Connections: Peace and Plenty

Our rituals were based on the foods at table

In my mind’s eye, Thanksgiving Day looks — as it probably does for many Americans of a certain age — like a famous Norman Rockwell painting, “Freedom From Want,” that appeared on the cover of The Saturday Evening Post during World War II. My father was a Post subscriber and a fan of Franklin Delano Roosevelt, whose inaugural speech in 1941 invoked four necessary freedoms: freedom from want, along with freedom of speech, freedom of worship, and freedom from fear. Rockwell painted all four, which he turned into consecutive Post covers in 1943.

 The point of the “four freedoms” covers was to evoke all that was good about America, those virtues in midcentury including a general prosperity and a lessening, post-Great Depression, in the numbers of citizens who went to bed hungry.

Were any Americans at the time concerned that the image of a white nuclear family presented by Rockwell as a standard of American life was a bit homogeneous, when those fighting abroad came from what we used to call a melting pot? I wonder.

Thanksgiving was not particularly celebrated when I was a child, but as an adult in East Hampton I grew to treasure it. From a small dinner party with my mother-in-law as the only guest (and a scar on my right thumb because I handled goose fat carelessly), it grew to a multitudinous affair with up to 20 or even 30 people, embracing extended family, old friends, and the occasional passer-by. The Thanksgiving we celebrated in the 1980s and 1990s turned out to be a white, black, Christian, Jewish, and atheist affair. I loved it. Sometimes things got a bit noisy, with pots and pans making music in the living room. (Yes, those were the days when everyone drank a lot more than they do today.) I’ll never forget the year Tom Paxton sat with a guitar in his arms, a child on his lap, and a new song for us to hear. 

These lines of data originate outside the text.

Fixpoint free_of (sep : ascii) (s : string) : bool :=
  match s with
  | EmptyString => true
  | String c s' => (negb (Ascii.eqb c sep) && free_of sep s')%bool
  end.


(** The entries before the first one the reporter cannot print. *)
Fixpoint printable_prefix (es : list (string * string * series))
  : list (string * string * series) :=
  match es with
  | [] => []
  | e :: es' =>
      match printed e with
      | Ok _ => e :: printable_prefix es'
      | Raise _ => []
      end
  end.

(** The exception of the first entry the reporter cannot print. *)
Fixpoint first_failure (es : list (string * string * series)) : option error :=
  match es with
  | [] => None
  | e :: es' =>
      match printed e with
      | Ok _ => first_failure es'
      | Raise err => Some err
      end
  end.



(** * Properties *)

(** ** Dictionaries *)

Section DictFacts.
Context {V : Type}.
Implicit Types (d : dict V) (k : string) (v : V).

Lemma dict_get_set_same k v d : dict_get k (dict_set k v d) = Some v.
Proof.
  induction d as [|[k' v'] d IH]; simpl.
  - now rewrite String.eqb_refl.
  - destruct (String.eqb k k') eqn:E; simpl; rewrite E; auto.
Qed.

Lemma dict_get_set_other k k' v d :
  k <> k' -> dict_get k (dict_set k' v d) = dict_get k d.
Proof.
  intros Hne. apply String.eqb_neq in Hne.
  induction d as [|[k0 v0] d IH]; simpl.
  - now rewrite Hne.
  - destruct (String.eqb k' k0) eqn:E; simpl.
    + apply String.eqb_eq in E. subst k0. now rewrite Hne.
    + now rewrite IH.
Qed.

Lemma dict_set_set k v v' d :
  dict_set k v (dict_set k v' d) = dict_set k v d.
Proof.
  induction d as [|[k0 v0] d IH]; simpl.
  - now rewrite String.eqb_refl.
  - destruct (String.eqb k k0) eqn:E; simpl; rewrite E; congruence.
Qed.

Lemma dict_set_id k v d : dict_get k d = Some v -> dict_set k v d = d.
Proof.
  induction d as [|[k0 v0] d IH]; simpl; [discriminate|].
  destruct (String.eqb k k0) eqn:E; intros H.
  - congruence.
  - now rewrite IH.
Qed.

Lemma dict_get_None k d : dict_get k d = None <-> ~ In k (keys d).
Proof.
  induction d as [|[k0 v0] d IH]; simpl; [tauto|].
  destruct (String.eqb k k0) eqn:E.
  - apply String.eqb_eq in E. subst. split; [discriminate|tauto].
  - apply String.eqb_neq in E. rewrite IH. intuition congruence.
Qed.

Lemma dict_get_In k v d : dict_get k d = Some v -> In (k, v) d.
Proof.
  induction d as [|[k0 v0] d IH]; simpl; [discriminate|].
  destruct (String.eqb k k0) eqn:E; intros H.
  - apply String.eqb_eq in E. left. congruence.
  - right. auto.
Qed.

Lemma In_dict_get k v d : dict_wf d -> In (k, v) d -> dict_get k d = Some v.
Proof.
  unfold dict_wf. induction d as [|[k0 v0] d IH]; simpl; [tauto|].
  intros Hnd [H|H].
  - inversion H; subst. now rewrite String.eqb_refl.
  - inversion Hnd as [|? ? Hnotin Hnd']; subst.
    destruct (String.eqb k k0) eqn:E.
    + apply String.eqb_eq in E. subst. exfalso. apply Hnotin.
      change k0 with (fst (k0, v)). now apply in_map.
    + auto.
Qed.

Lemma dict_mem_true k d : dict_mem k d = true <-> In k (keys d).
Proof.
  unfold dict_mem. destruct (dict_get k d) eqn:E.
  - split; [intros _|reflexivity].
    apply dict_get_In in E. change k with (fst (k, v)). now apply in_map.
  - apply dict_get_None in E. split; [discriminate|tauto].
Qed.

Lemma keys_set k v d :
  keys (dict_set k v d) = if dict_mem k d then keys d else keys d ++ [k].
Proof.
  unfold dict_mem. induction d as [|[k0 v0] d IH]; simpl; [reflexivity|].
  destruct (String.eqb k k0) eqn:E; simpl; [reflexivity|].
  rewrite IH. now destruct (dict_get k d).
Qed.

Lemma dict_wf_set k v d : dict_wf d -> dict_wf (dict_set k v d).
Proof.
  unfold dict_wf. intros H. rewrite keys_set.
  destruct (dict_mem k d) eqn:E; [assumption|].
  apply NoDup_app; auto.
  - repeat constructor. simpl. tauto.
  - intros x Hx [<-|[]].
    apply dict_mem_true in Hx. congruence.
Qed.

Lemma Forall_dict_set (P : V -> Prop) k v d :
  Forall (fun kv => P (snd kv)) d -> P v ->
  Forall (fun kv => P (snd kv)) (dict_set k v d).
Proof.
  intros H Hv. induction H as [|[k0 v0] d Hx H IH]; simpl.
  - now repeat constructor.
  - destruct (String.eqb k k0); constructor; auto.
Qed.

Lemma Forall_dict_get (P : V -> Prop) k v d :
  Forall (fun kv => P (snd kv)) d -> dict_get k d = Some v -> P v.
Proof.
  intros H Hg. apply dict_get_In in Hg.
  rewrite Forall_forall in H. exact (H _ Hg).
Qed.

Lemma select_get k d :
  dict_wf d ->
  select k d = match dict_get k d with Some v => [v] | None => [] end.
Proof.
  unfold select, dict_wf. induction d as [|[k0 v0] d IH]; simpl; [reflexivity|].
  intros Hnd. inversion Hnd as [|? ? Hnotin Hnd']; subst.
  destruct (String.eqb k k0) eqn:E; simpl.
  - apply String.eqb_eq in E. subst. f_equal.
    rewrite (IH Hnd'). apply dict_get_None in Hnotin. now rewrite Hnotin.
  - auto.
Qed.

Lemma select_nil k d : dict_mem k d = false -> select k d = [].
Proof.
  unfold select, dict_mem. induction d as [|[k0 v0] d IH]; simpl; [reflexivity|].
  destruct (String.eqb k k0) eqn:E; [discriminate|]. auto.
Qed.

Lemma dict_mem_app k d d' :
  dict_mem k (d ++ d') = (dict_mem k d || dict_mem k d')%bool.
Proof.
  unfold dict_mem. induction d as [|[k0 v0] d IH]; simpl; [reflexivity|].
  destruct (String.eqb k k0); auto.
Qed.

Lemma select_app k d d' : select k (d ++ d') = select k d ++ select k d'.
Proof.
  unfold select. now rewrite filter_app, map_app.
Qed.
End DictFacts.

(** ** [append_metrics] never raises and computes [merge] *)

Lemma for_each_ok {A S : Type} (body : S -> A -> result S) (f : S -> A -> S)
  (P : S -> Prop) xs s :
  (forall s x, P s -> body s x = Ok (f s x) /\ P (f s x)) ->
  P s -> for_each body xs s = Ok (fold_left f xs s) /\ P (fold_left f xs s).
Proof.
  intros Hbody. revert s. induction xs as [|x xs IH]; simpl; intros s Hs.
  - auto.
  - destruct (Hbody s x Hs) as [-> Hs']. simpl. auto.
Qed.

Lemma append_leaf_merge k1 ret g kv :
  dict_get k1 ret = Some g ->
  append_leaf k1 ret kv = Ok (dict_set k1 (merge_leaf g kv) ret).
Proof.
  intros Hg. destruct kv as [k2 v2].
  unfold append_leaf, merge_leaf, getitem2, setitem2, subscript; simpl.
  rewrite Hg; simpl. unfold dict_mem.
  destruct (dict_get k2 g) as [old|] eqn:Hold; simpl.
  - destruct v2; simpl; rewrite Hg; simpl; rewrite Hold; reflexivity.
  - destruct v2; simpl; rewrite !dict_get_set_same; simpl;
      rewrite !dict_get_set_same; simpl; now rewrite !dict_set_set.
Qed.

Lemma append_leaves_merge k1 items ret g :
  dict_get k1 ret = Some g ->
  for_each (append_leaf k1) items ret
  = Ok (dict_set k1 (fold_left merge_leaf items g) ret).
Proof.
  revert ret g. induction items as [|kv items IH]; simpl; intros ret g Hg.
  - now rewrite dict_set_id.
  - rewrite append_leaf_merge with (g := g) by assumption; simpl.
    rewrite IH with (g := merge_leaf g kv) by apply dict_get_set_same.
    now rewrite dict_set_set.
Qed.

For the most part, however, our rituals were based on the foods at table. One of the regulars wouldn’t let anyone else mash the potatoes or turn out her airy pumpkin mousse. One family member could always be counted on for an inventive vegetable presentation. I made Oysters Rattray, which differs from Oysters Rockefeller because sorrel is imperative for the green topping. And every year, another family member who had been practicing the art since about the age of 12 did up Florence Huntting Edwards’s Chocolate Sunday Pie. We were prosperous, yes, and privileged, too. Homogeneous we were not.

Lately, those of us still standing have been looking around us with increasing consternation when it comes time to plan our Thanksgiving gathering. Where has everyone gone? Some of the old crew have moved south, many are no longer living, and the rest of us have aged. Inevitably, our Thanksgiving traditions will have to change. 

This year, with only five or six participants ready to join around the table, we threw in the turkey baster along with the towel and have decided to indulge in the unthinkable: Thanksgiving dinner at a restaurant! Who would have thought it possible? I’m fairly certain this sacrilege won’t become the new normal, and that we will return next year to the oysters and the custard pie. But maybe the time has come to invite in the next generation of old friends.